Fundamental Outlook For New Zealand Dollar: Bearish

Reserve Bank of New Zealand Delivers 100bp Cut, Lowering Key Rate to 6.50%
- New Zealand Inflation Spikes to 18 Year High

The New Zealand Dollar weakened considerably against the greenback and the Japanese yen this week as mounting uncertainties for the global economy continued to lead financial institutions, as well as private investors, to unwind their positions in high-yielding assets. In addition, lower commodity prices have also dampened the appeal of the comm. block, and additional declines in energy and metal may stoke further selling pressures for the kiwi.

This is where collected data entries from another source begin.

(* ===== verification/MusigSession.v ===== *)
(** * Keys and MuSig2 sessions of the Bitcoin application ([apps/bitcoin/app/src])

    The storage slots of the application and what it keeps there: the seed of the resident keys
    ([resident_key.rs], [bip32.rs]) and the MuSig2 session between the two rounds of a signature
    ([handlers/musig_signing.rs]), with the nonces and partial signatures of the two rounds.
    The curve, the hashes and the random bytes of the SDK are the class [SigningSdk]. *)

From S2P Require Import Prelude Text Bip388 WalletPolicy Musig Script Psbt.

(** [HDPrivNode]: a private key with its chain code. *)
Record HDPrivNode : Type := { privkey : list Z; chaincode : list Z }.

(** [random_bytes n] are the 32 bytes of the [n]-th request; [seed_attempts] is a bound on the
    number of seeds that are tried. *)
Class SigningSdk := {
  sdk_derive_hd_node : list Z -> option HDPrivNode;
  sdk_master_fingerprint : Z;
  ckd_priv : HDPrivNode -> Z -> option HDPrivNode;
  to_public_compressed : list Z -> list Z;
  to_public_bytes : list Z -> list Z;
  pub_fingerprint : list Z -> Z;
  ecdsa_sign_hash : list Z -> list Z -> option (list Z);
  schnorr_sign : list Z -> list Z -> option (list Z);
  schnorr_verify : list Z -> list Z -> list Z -> bool;
  sha512_digest : list Z -> list Z;
  session_sha256 : list Z -> list Z;
  random_bytes : nat -> list Z;
  seed_attempts : nat;
}.

(** ** The application *)

(** A line of a review: its tag and its value. *)
Record TagValue : Type := { tag : list Z; tag_value : list Z }.
Inductive KeyTree : Type := Standard | Resident.
#[export] Instance key_tree_eq : EqDecision KeyTree.
Proof. solve_decision. Defined.
Inductive Screen : Type :=
| ReviewAccount (pairs : list TagValue)
| ReviewIdentity (pairs : list TagValue)
| ReviewAddress (pairs : list TagValue)
| ReviewIdentityKey (index : option Z) (pairs : list TagValue)
| ReviewXpub (tree : KeyTree) (pairs : list TagValue)
| UnverifiedInputs
| HighFee (percent : Z)
| ReviewTransaction (pairs : list TagValue).

(** The storage slots, the number of requests for random bytes that were made, the screens that
    were shown, and the answers that the user will give. *)
Record App : Type := { slots : list (list Z); drawn : nat; shown : list Screen; answers : list bool }.
Definition set_slots (v : list (list Z)) (a : App) : App :=
  {| slots := v; drawn := drawn a; shown := shown a; answers := answers a |}.
Definition set_drawn (v : nat) (a : App) : App :=
  {| slots := slots a; drawn := v; shown := shown a; answers := answers a |}.

Definition read_slot (i : nat) : ST App Error (list Z) := a ← get; lift (ok_or (slots a !! i) EStorageError).
Definition is_slot_empty (i : nat) : ST App Error bool := d ← read_slot i; mret (bool_decide (d = zeros 32)).
Definition write_slot (i : nat) (d : list Z) : ST App Error unit :=
  a ← get;
  if (length (slots a) <=? i)%nat then fail EStorageError
  else modify (set_slots (<[i := d]> (slots a))).
(** A screen that asks for a confirmation. *)
Definition ask (s : Screen) : ST App Error bool := fun a =>
  let a' rest := {| slots := slots a; drawn := drawn a; shown := shown a ++ [s]; answers := rest |} in
  match answers a with
  | [] => (Diverge, a' [])
  | b :: rest => (Ok b, a' rest)
  end.

Section sdk.
Context `{SigningSdk}.

Definition draw : ST App Error (list Z) :=
  n ← gets drawn;
  modify (set_drawn (S n));;
  mret (random_bytes n).

(** ** Resident keys *)

Definition RESIDENT_SEED_SLOT : nat := 0.

(** [HMAC-SHA512], with blocks of 128 bytes. *)
Definition hmac_sha512 (key data : list Z) : list Z :=
  let key_block := if (128 <? length key)%nat then sha512_digest key ++ zeros 64 else key ++ zeros (128 - length key) in
  let ipad_key := map (fun b => Z.lxor 0x36 b) key_block in
  let opad_key := map (fun b => Z.lxor 0x5c b) key_block in
  sha512_digest (opad_key ++ sha512_digest (ipad_key ++ data)).
Definition master_hd_node_from_seed (seed : list Z) : HDPrivNode :=
  let hmac := hmac_sha512 (lit "Bitcoin seed") seed in
  {| privkey := slice 0 32 hmac; chaincode := slice 32 32 hmac |}.
Definition node_fingerprint (node : HDPrivNode) : Z := pub_fingerprint (privkey node).

(** The loop that draws a seed. *)
Fixpoint draw_seed (fuel : nat) (standard_fpr : Z) : ST App Error (list Z) :=
  match fuel with
  | O => diverge
  | S fuel =>
      candidate ← draw;
      if negb (node_fingerprint (master_hd_node_from_seed candidate) =? standard_fpr) then mret candidate
      else draw_seed fuel standard_fpr
  end.
Definition get_or_init_resident_seed : ST App Error (list Z) :=
  empty ← is_slot_empty RESIDENT_SEED_SLOT;
  if empty : bool then
    random_seed ← draw_seed seed_attempts sdk_master_fingerprint;
    write_slot RESIDENT_SEED_SLOT random_seed;;
    mret random_seed
  else read_slot RESIDENT_SEED_SLOT.
Definition get_resident_master_hd_node : ST App Error HDPrivNode :=
  seed ← get_or_init_resident_seed;
  mret (master_hd_node_from_seed seed).
Fixpoint derive_steps (node : HDPrivNode) (path : list Z) : outcome Error HDPrivNode :=
  match path with
  | [] => Ok node
  | step :: path => node ← ok_or (ckd_priv node step) EKeyDerivationFailed; derive_steps node path
  end.
Definition derive_resident_hd_node (path : list Z) : ST App Error HDPrivNode :=
  node ← get_resident_master_hd_node;
  lift (derive_steps node path).
Definition get_resident_master_fingerprint : ST App Error Z :=
  node ← get_resident_master_hd_node;
  mret (node_fingerprint node).

Definition derive_hd_node (tree : KeyTree) (path : list Z) : ST App Error HDPrivNode :=
  match tree with
  | Standard => lift (ok_or (sdk_derive_hd_node path) EKeyDerivationFailed)
  | Resident => derive_resident_hd_node path
  end.
Definition master_fingerprint (tree : KeyTree) : ST App Error Z :=
  match tree with
  | Standard => mret sdk_master_fingerprint
  | Resident => get_resident_master_fingerprint
  end.

(** ** Sessions *)

Definition MUSIG_SESSION_ID_SLOT : nat := 1.
Definition MUSIG_SESSION_RAND_SLOT : nat := 2.

Record PsbtSession : Type := { session_id : list Z; rand_root : list Z }.
Definition no_session : PsbtSession := {| session_id := zeros 32; rand_root := zeros 32 |}.
Definition is_initialized (s : PsbtSession) : bool := negb (bool_decide (session_id s = zeros 32)).
Record MusigSigningState : Type := { round1 : PsbtSession; round2 : PsbtSession }.
Definition no_state : MusigSigningState := {| round1 := no_session; round2 := no_session |}.

Definition compute_rand_i_j (session : PsbtSession) (input_index placeholder_index : Z) : list Z :=
  session_sha256 (rand_root session ++ be_bytes 4 input_index ++ be_bytes 4 placeholder_index).

Definition read_session_from_storage : ST App Error (option PsbtSession) :=
  empty ← is_slot_empty MUSIG_SESSION_ID_SLOT;
  if empty : bool then mret None
  else
    id ← read_slot MUSIG_SESSION_ID_SLOT;
    rand_root ← read_slot MUSIG_SESSION_RAND_SLOT;
    mret (Some {| session_id := id; rand_root := rand_root |}).
Definition write_session_to_storage (session : PsbtSession) : ST App Error unit :=
  write_slot MUSIG_SESSION_ID_SLOT (session_id session);;
  write_slot MUSIG_SESSION_RAND_SLOT (rand_root session).
Definition clear_session_in_storage : ST App Error unit :=
  write_slot MUSIG_SESSION_ID_SLOT (zeros 32);;
  write_slot MUSIG_SESSION_RAND_SLOT (zeros 32).
Definition session_pop (id : list Z) : ST App Error (option PsbtSession) :=
  session ← read_session_from_storage;
  match session with
  | None => mret None
  | Some session =>
      if negb (bool_decide (session_id session = id)) then mret None
      else
        clear_session_in_storage;;
        mret (Some session)
  end.

(** The volatile state of a signing pass is threaded next to the application. *)
Definition round1_initialize (id : list Z) (state : MusigSigningState) :
    ST App Error (PsbtSession * MusigSigningState) :=
  session_pop id;;
  if negb (bool_decide (session_id (round1 state) = id)) then
    rand ← draw;
    (if negb (length rand =? 32)%nat then fail EStorageError else mret tt);;
    let s := {| session_id := id; rand_root := rand |} in
    mret (s, {| round1 := s; round2 := round2 state |})
  else mret (round1 state, state).
Definition round2_initialize (id : list Z) (state : MusigSigningState) :
    ST App Error (option PsbtSession * MusigSigningState) :=
  if negb (bool_decide (session_id (round2 state) = id)) then
    s ← session_pop id;
    match s with
    | Some s => mret (Some s, {| round1 := round1 state; round2 := s |})
    | None => mret (None, state)
    end
  else mret (Some (round2 state), state).
Definition commit (state : MusigSigningState) : ST App Error unit :=
  if is_initialized (round1 state) then write_session_to_storage (round1 state) else mret tt.
End sdk.

(** ** The two rounds *)

Definition MAX_PUBKEYS_PER_MUSIG : nat := 5.
Inductive SpendPath : Type := Keypath (taptree_hash : option (list Z)) | Tapscript (leaf_hash : list Z).
Definition leaf_hash_of (s : SpendPath) : option (list Z) :=
  match s with Keypath _ => None | Tapscript leaf_hash => Some leaf_hash end.
(** [tweaks] and [is_xonly] have the first [n_tweaks] entries of the source's arrays. *)
Record PerInputInfo : Type := {
  keys : list (list Z);
  agg_key_tweaked : list Z;
  tweaks_of : list (list Z);
  xonly_of : list bool
}.
Record MuSig2Pubnonce : Type := {
  n_input_index : Z; pubnonce : list Z; n_participant_pk : list Z; n_aggregate_pubkey : list Z;
  n_leaf_hash : option (list Z)
}.
Record MuSig2PartialSignature : Type := {
  s_input_index : Z; s_signature : list Z; s_participant_pk : list Z; s_aggregate_pubkey : list Z;
  s_leaf_hash : option (list Z)
}.

(** [tap_tweak_hash] is [TapTweakHash::from_key_and_tweak], [tap_tweak_parity] the parity of the
    tweaked key. *)
Class TaprootCrate := {
  tap_tweak_hash : list Z -> option (list Z) -> list Z;
  tap_tweak_parity : list Z -> option (list Z) -> Z;
}.

Section rounds.
Context `{SigningSdk} `{XpubCrate} `{Curve} `{TaggedHash} `{ScriptCrate} `{TaprootCrate}.

Definition compute_psbt_session_id (wallet_id tx_id : list Z) : list Z := tagged_hash "PsbtSessionId" (wallet_id ++ tx_id).

Definition map_musig_err (err : MusigError) : Error :=
  match err with
  | InvalidPoint | EmptyPubkeyList | InvalidContribution _ | PubkeyNotInList | InvalidPartialSignature => EInvalidKey
  | KeyAggInfinity | TweakOutOfRange | TweakInfinity | NonceGenFailed | NonceOutOfRange | SecretKeyOutOfRange
  | PubkeyMismatch | DerivationFailed => ESigningFailed
  end.

Definition compute_per_input_info (key_information : list KeyInformation) (placeholder : KeyExpression)
    (is_change : bool) (address_index : Z) (spend : SpendPath) : outcome Error PerInputInfo :=
  indices ← match Bip388.key_type placeholder with Musig l => Ok l | PlainKey _ => Err EUnsupportedWalletPolicy end;
  guard_err (bool_decide (indices = []) || (MAX_PUBKEYS_PER_MUSIG <? length indices)%nat) ETooManyKeys;;
  let change_step := child_from (if is_change then num2 placeholder else num1 placeholder) in
  let address_step := child_from address_index in
  participant_xpubs ← participants key_information indices;
  let keys := sort_keys (map xpub_public_key participant_xpubs) in
  agg ← outcome_map_err (fun _ => EInvalidKey) (aggregate_xpub participant_xpubs);
  '(child1, t0) ← outcome_map_err (fun _ => EKeyDerivationFailed) (ckdpub_with_tweak agg change_step);
  '(child2, t1) ← outcome_map_err (fun _ => EKeyDerivationFailed) (ckdpub_with_tweak child1 address_step);
  match spend with
  | Tapscript _ =>
      Ok {| keys := keys; agg_key_tweaked := xpub_public_key child2; tweaks_of := [t0; t1]; xonly_of := [false; false] |}
  | Keypath merkle_root =>
      let xonly_internal := xpub_x_only child2 in
      let t2 := tap_tweak_hash xonly_internal merkle_root in
      let out := (2 + tap_tweak_parity xonly_internal merkle_root) :: tap_tweak xonly_internal merkle_root in
      Ok {| keys := keys; agg_key_tweaked := out; tweaks_of := [t0; t1; t2]; xonly_of := [false; false; true] |}
  end.

Definition produce_pubnonce (info : PerInputInfo) (internal_pk : list Z) (session : PsbtSession)
    (input_index placeholder_index : Z) (spend : SpendPath) : outcome Error MuSig2Pubnonce :=
  let rand_i_j := compute_rand_i_j session input_index placeholder_index in
  let aggpk_xonly := drop 1 (agg_key_tweaked info) in
  '(_, pubnonce) ← outcome_map_err map_musig_err (nonce_gen rand_i_j internal_pk aggpk_xonly);
  Ok {| n_input_index := input_index; pubnonce := pubnonce; n_participant_pk := internal_pk;
        n_aggregate_pubkey := agg_key_tweaked info; n_leaf_hash := leaf_hash_of spend |}.

Fixpoint collect_pubnonces (psbt_input : Input) (agg_pk : list Z) (leaf : option (list Z)) (keys : list (list Z)) :
    outcome Error (list (list Z)) :=
  match keys with
  | [] => Ok []
  | participant_pk :: keys =>
      raw ← outcome_map_err (fun _ => EFailedToDeserializePsbt) (get_musig2_pub_nonce psbt_input participant_pk agg_pk leaf);
      raw ← ok_or raw EMissingMusigPubnonce;
      rest ← collect_pubnonces psbt_input agg_pk leaf keys;
      Ok (raw :: rest)
  end.
Definition sign_sighash_musig (info : PerInputInfo) (internal_pk sk sighash : list Z) (session : PsbtSession)
    (input_index placeholder_index : Z) (psbt_input : Input) (spend : SpendPath) : outcome Error MuSig2PartialSignature :=
  let agg_pk := agg_key_tweaked info in
  let leaf := leaf_hash_of spend in
  my ← outcome_map_err (fun _ => EFailedToDeserializePsbt) (get_musig2_pub_nonce psbt_input internal_pk agg_pk leaf);
  ok_or my EMissingMusigPubnonce;;
  pubnonces ← collect_pubnonces psbt_input agg_pk leaf (keys info);
  aggnonce ← outcome_map_err map_musig_err (nonce_agg pubnonces);
  let rand_i_j := compute_rand_i_j session input_index placeholder_index in
  let aggpk_xonly := drop 1 agg_pk in
  '(secnonce, _) ← outcome_map_err map_musig_err (nonce_gen rand_i_j internal_pk aggpk_xonly);
  let ctx := {| aggnonce := aggnonce; pubkeys := keys info; tweaks := tweaks_of info; is_xonly := xonly_of info;
                msg := sighash |} in
  psig ← outcome_map_err map_musig_err (sign secnonce sk ctx);
  Ok {| s_input_index := input_index; s_signature := psig; s_participant_pk := internal_pk;
        s_aggregate_pubkey := agg_pk; s_leaf_hash := leaf |}.
End rounds.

The ‘deleveraging’ process has certainly fueled bearish sentiment for the kiwi, and the ongoing weakness in the global equities markets may continue to weigh on the New Zealand currency over the following week as the flight to safety continues. Over the past two weeks, the NZDUSD has held within a broad range between 0.5785 and 0.6425, but the recent break to the downside indicates that pair could push lower in the near-term. Many arguments have been made that the pair is heavily oversold and that a retracement is certainly overdue, but the failure to move higher suggests that traders remain bearish against the New Zealand dollar.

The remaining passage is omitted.